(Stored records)
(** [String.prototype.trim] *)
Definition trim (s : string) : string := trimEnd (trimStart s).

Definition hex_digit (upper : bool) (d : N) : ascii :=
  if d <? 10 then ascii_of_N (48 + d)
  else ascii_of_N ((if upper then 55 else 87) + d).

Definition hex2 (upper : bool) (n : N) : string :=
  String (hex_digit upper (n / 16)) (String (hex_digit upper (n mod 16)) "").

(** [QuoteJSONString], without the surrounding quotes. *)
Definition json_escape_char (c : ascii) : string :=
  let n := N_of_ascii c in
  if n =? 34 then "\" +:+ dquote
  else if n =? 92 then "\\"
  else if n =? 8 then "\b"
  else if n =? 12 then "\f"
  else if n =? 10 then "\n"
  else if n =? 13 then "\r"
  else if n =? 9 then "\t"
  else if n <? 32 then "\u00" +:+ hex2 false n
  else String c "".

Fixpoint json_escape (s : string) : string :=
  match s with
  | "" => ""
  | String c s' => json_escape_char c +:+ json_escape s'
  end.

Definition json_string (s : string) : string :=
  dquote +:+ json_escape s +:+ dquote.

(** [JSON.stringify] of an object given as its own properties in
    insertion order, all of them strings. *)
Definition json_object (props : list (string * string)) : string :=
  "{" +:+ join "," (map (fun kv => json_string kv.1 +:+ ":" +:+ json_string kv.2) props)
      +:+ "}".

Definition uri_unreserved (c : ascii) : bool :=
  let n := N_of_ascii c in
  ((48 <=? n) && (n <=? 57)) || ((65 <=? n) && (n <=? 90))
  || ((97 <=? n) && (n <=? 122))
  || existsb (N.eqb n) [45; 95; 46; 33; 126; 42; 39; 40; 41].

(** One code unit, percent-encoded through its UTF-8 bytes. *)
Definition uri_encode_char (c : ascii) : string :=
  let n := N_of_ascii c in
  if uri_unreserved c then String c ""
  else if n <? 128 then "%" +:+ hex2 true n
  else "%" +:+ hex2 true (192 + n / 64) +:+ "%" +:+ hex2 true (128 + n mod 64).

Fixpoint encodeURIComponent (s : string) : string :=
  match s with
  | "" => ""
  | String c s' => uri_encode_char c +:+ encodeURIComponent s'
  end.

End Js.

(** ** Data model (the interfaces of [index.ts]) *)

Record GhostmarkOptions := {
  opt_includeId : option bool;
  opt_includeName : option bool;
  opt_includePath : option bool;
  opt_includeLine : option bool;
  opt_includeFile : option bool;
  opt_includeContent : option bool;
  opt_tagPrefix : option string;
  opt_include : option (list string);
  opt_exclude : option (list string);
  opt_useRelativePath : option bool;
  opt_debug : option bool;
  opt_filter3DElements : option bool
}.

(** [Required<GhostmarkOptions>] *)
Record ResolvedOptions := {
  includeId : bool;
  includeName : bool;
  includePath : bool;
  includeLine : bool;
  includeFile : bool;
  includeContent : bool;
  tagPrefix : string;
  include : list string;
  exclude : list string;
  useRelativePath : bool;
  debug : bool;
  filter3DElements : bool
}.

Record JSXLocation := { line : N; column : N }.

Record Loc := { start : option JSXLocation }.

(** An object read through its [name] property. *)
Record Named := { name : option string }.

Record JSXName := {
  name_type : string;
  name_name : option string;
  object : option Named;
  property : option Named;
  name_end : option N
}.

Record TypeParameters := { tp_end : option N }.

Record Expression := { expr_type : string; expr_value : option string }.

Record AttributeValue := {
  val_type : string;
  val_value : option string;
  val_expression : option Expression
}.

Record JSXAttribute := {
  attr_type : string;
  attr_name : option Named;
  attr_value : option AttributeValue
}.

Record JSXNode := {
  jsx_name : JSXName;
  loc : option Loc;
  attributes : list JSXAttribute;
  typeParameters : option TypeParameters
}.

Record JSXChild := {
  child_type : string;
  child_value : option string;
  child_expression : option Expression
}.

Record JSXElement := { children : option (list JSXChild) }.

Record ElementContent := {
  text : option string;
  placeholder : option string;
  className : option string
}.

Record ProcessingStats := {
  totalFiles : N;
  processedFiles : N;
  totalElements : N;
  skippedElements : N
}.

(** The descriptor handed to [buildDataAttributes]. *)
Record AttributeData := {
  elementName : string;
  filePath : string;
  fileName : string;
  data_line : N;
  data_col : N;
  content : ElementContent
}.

==

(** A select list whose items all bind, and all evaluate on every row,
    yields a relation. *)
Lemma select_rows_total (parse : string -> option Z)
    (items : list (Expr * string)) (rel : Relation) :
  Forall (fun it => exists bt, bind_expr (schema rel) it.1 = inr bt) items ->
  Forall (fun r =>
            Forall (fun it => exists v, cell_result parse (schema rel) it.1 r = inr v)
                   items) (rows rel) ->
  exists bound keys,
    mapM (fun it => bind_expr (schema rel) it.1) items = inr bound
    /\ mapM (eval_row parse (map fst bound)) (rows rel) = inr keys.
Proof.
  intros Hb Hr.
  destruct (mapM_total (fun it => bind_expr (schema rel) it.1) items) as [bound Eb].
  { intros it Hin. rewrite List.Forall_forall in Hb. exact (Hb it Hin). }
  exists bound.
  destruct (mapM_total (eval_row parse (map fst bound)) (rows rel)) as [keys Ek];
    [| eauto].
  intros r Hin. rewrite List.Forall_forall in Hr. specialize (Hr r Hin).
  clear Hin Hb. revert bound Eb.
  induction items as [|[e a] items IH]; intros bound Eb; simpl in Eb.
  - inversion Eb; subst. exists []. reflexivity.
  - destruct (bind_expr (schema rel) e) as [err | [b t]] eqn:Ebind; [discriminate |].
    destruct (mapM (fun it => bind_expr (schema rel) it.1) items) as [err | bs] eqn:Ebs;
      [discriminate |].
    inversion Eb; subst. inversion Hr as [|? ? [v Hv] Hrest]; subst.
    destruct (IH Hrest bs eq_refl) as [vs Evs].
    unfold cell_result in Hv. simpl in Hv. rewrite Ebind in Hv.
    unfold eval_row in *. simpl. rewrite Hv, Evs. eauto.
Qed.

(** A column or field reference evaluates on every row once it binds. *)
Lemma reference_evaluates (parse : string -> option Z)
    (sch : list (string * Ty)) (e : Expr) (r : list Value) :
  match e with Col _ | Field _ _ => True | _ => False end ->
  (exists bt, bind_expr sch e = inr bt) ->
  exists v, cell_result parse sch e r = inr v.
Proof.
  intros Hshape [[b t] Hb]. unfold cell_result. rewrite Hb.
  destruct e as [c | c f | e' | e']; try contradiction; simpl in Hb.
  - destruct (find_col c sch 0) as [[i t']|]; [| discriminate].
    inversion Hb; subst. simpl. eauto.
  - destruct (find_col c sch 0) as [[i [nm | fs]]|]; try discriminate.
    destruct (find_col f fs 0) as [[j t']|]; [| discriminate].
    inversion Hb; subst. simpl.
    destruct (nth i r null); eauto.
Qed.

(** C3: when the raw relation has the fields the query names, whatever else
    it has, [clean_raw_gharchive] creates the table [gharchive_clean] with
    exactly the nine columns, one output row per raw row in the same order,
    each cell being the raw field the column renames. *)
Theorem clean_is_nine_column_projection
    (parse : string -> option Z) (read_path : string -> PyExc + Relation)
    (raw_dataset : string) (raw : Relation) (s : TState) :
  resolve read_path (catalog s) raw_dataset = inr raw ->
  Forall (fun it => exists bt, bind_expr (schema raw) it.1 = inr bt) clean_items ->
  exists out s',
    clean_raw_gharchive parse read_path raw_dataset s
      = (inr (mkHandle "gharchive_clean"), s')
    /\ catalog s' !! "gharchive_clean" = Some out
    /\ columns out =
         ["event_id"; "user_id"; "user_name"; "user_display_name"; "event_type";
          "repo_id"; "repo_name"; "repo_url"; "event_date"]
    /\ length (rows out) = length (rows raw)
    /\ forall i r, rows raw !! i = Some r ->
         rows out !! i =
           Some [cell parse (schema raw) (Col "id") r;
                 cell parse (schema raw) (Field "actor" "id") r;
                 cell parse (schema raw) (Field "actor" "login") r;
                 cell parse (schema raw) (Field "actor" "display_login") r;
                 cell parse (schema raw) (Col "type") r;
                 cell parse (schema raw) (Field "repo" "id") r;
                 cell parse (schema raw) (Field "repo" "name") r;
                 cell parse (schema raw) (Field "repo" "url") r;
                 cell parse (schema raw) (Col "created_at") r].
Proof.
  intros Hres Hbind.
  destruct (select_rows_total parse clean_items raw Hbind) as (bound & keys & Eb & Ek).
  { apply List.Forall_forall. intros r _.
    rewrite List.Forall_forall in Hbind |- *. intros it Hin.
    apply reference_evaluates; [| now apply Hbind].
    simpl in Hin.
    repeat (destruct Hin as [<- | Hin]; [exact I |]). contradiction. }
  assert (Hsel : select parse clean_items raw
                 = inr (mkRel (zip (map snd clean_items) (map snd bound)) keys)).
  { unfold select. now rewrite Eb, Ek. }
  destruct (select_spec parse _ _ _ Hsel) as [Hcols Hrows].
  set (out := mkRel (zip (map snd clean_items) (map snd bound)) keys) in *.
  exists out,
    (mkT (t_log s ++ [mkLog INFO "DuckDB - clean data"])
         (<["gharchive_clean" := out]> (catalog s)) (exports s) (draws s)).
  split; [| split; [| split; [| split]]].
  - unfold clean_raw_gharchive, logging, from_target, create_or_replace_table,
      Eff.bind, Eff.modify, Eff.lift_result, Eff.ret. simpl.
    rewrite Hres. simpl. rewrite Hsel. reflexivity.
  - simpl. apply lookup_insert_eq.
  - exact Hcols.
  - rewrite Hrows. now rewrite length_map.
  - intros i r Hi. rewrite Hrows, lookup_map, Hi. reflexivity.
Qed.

==

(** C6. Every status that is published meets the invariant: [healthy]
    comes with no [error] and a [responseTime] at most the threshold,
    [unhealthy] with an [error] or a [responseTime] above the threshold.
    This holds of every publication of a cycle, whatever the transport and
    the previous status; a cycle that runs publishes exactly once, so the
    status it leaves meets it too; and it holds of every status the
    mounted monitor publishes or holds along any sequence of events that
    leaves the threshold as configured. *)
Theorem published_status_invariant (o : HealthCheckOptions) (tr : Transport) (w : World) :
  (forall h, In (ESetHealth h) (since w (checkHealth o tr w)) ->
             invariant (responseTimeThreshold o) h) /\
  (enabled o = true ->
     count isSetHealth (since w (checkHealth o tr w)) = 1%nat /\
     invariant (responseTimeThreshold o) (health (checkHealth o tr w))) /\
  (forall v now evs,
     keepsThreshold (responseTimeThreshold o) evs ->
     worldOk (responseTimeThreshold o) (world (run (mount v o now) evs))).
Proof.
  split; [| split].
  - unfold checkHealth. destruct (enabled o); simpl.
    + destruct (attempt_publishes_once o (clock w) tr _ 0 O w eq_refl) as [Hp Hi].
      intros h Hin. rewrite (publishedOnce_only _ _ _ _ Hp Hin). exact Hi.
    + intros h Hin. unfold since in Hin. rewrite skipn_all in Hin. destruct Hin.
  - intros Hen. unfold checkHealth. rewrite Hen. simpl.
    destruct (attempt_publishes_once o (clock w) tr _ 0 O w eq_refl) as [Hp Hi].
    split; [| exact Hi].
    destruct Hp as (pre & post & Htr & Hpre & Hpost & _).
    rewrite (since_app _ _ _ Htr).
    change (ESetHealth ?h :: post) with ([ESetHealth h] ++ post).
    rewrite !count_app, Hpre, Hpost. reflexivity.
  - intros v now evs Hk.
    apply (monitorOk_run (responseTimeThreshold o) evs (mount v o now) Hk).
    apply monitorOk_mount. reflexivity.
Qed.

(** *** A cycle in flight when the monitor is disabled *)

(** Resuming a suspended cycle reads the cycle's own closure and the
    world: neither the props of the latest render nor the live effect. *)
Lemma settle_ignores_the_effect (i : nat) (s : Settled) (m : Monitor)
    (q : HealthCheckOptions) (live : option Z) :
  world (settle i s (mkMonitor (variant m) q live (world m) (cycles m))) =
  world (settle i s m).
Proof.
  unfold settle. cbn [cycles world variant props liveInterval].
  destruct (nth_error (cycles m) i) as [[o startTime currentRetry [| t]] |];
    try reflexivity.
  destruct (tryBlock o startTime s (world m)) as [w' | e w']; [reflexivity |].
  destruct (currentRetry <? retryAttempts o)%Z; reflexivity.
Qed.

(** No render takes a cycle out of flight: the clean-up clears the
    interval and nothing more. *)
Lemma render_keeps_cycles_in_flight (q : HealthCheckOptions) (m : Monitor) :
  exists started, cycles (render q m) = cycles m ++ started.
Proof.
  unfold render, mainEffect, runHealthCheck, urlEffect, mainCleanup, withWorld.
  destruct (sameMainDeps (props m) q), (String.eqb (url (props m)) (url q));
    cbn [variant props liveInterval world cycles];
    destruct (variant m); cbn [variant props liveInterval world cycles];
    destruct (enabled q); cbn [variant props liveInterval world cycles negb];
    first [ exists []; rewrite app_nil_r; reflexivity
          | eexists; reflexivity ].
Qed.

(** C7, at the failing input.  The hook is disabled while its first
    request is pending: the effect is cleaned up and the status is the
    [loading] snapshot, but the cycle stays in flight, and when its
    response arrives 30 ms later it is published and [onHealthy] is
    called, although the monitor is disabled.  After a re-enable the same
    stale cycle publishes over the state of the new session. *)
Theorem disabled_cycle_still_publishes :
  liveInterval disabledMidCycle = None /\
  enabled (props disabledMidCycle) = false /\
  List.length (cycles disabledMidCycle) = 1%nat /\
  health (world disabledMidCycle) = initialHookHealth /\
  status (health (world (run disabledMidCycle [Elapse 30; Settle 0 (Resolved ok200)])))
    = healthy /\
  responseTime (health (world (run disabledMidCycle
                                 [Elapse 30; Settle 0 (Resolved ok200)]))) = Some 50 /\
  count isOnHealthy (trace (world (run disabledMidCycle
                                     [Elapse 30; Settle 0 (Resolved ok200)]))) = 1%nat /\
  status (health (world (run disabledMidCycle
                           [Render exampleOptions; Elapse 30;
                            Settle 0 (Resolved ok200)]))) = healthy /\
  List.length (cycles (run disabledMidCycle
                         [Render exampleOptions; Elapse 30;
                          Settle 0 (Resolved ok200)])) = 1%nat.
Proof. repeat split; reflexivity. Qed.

* _Action item_:
Send back an exact copy of only the lines from the line with "(** [String.prototype.trim] *)" up to and including the line with "(** [QuoteJSONString], without" in the data above.

* _Answer to this exercise_:
(** [String.prototype.trim] *)
Definition trim (s : string) : string := trimEnd (trimStart s).

Definition hex_digit (upper : bool) (d : N) : ascii :=
  if d <? 10 then ascii_of_N (48 + d)
  else ascii_of_N ((if upper then 55 else 87) + d).

Definition hex2 (upper : bool) (n : N) : string :=
  String (hex_digit upper (n / 16)) (String (hex_digit upper (n mod 16)) "").

(** [QuoteJSONString], without the surrounding quotes. *)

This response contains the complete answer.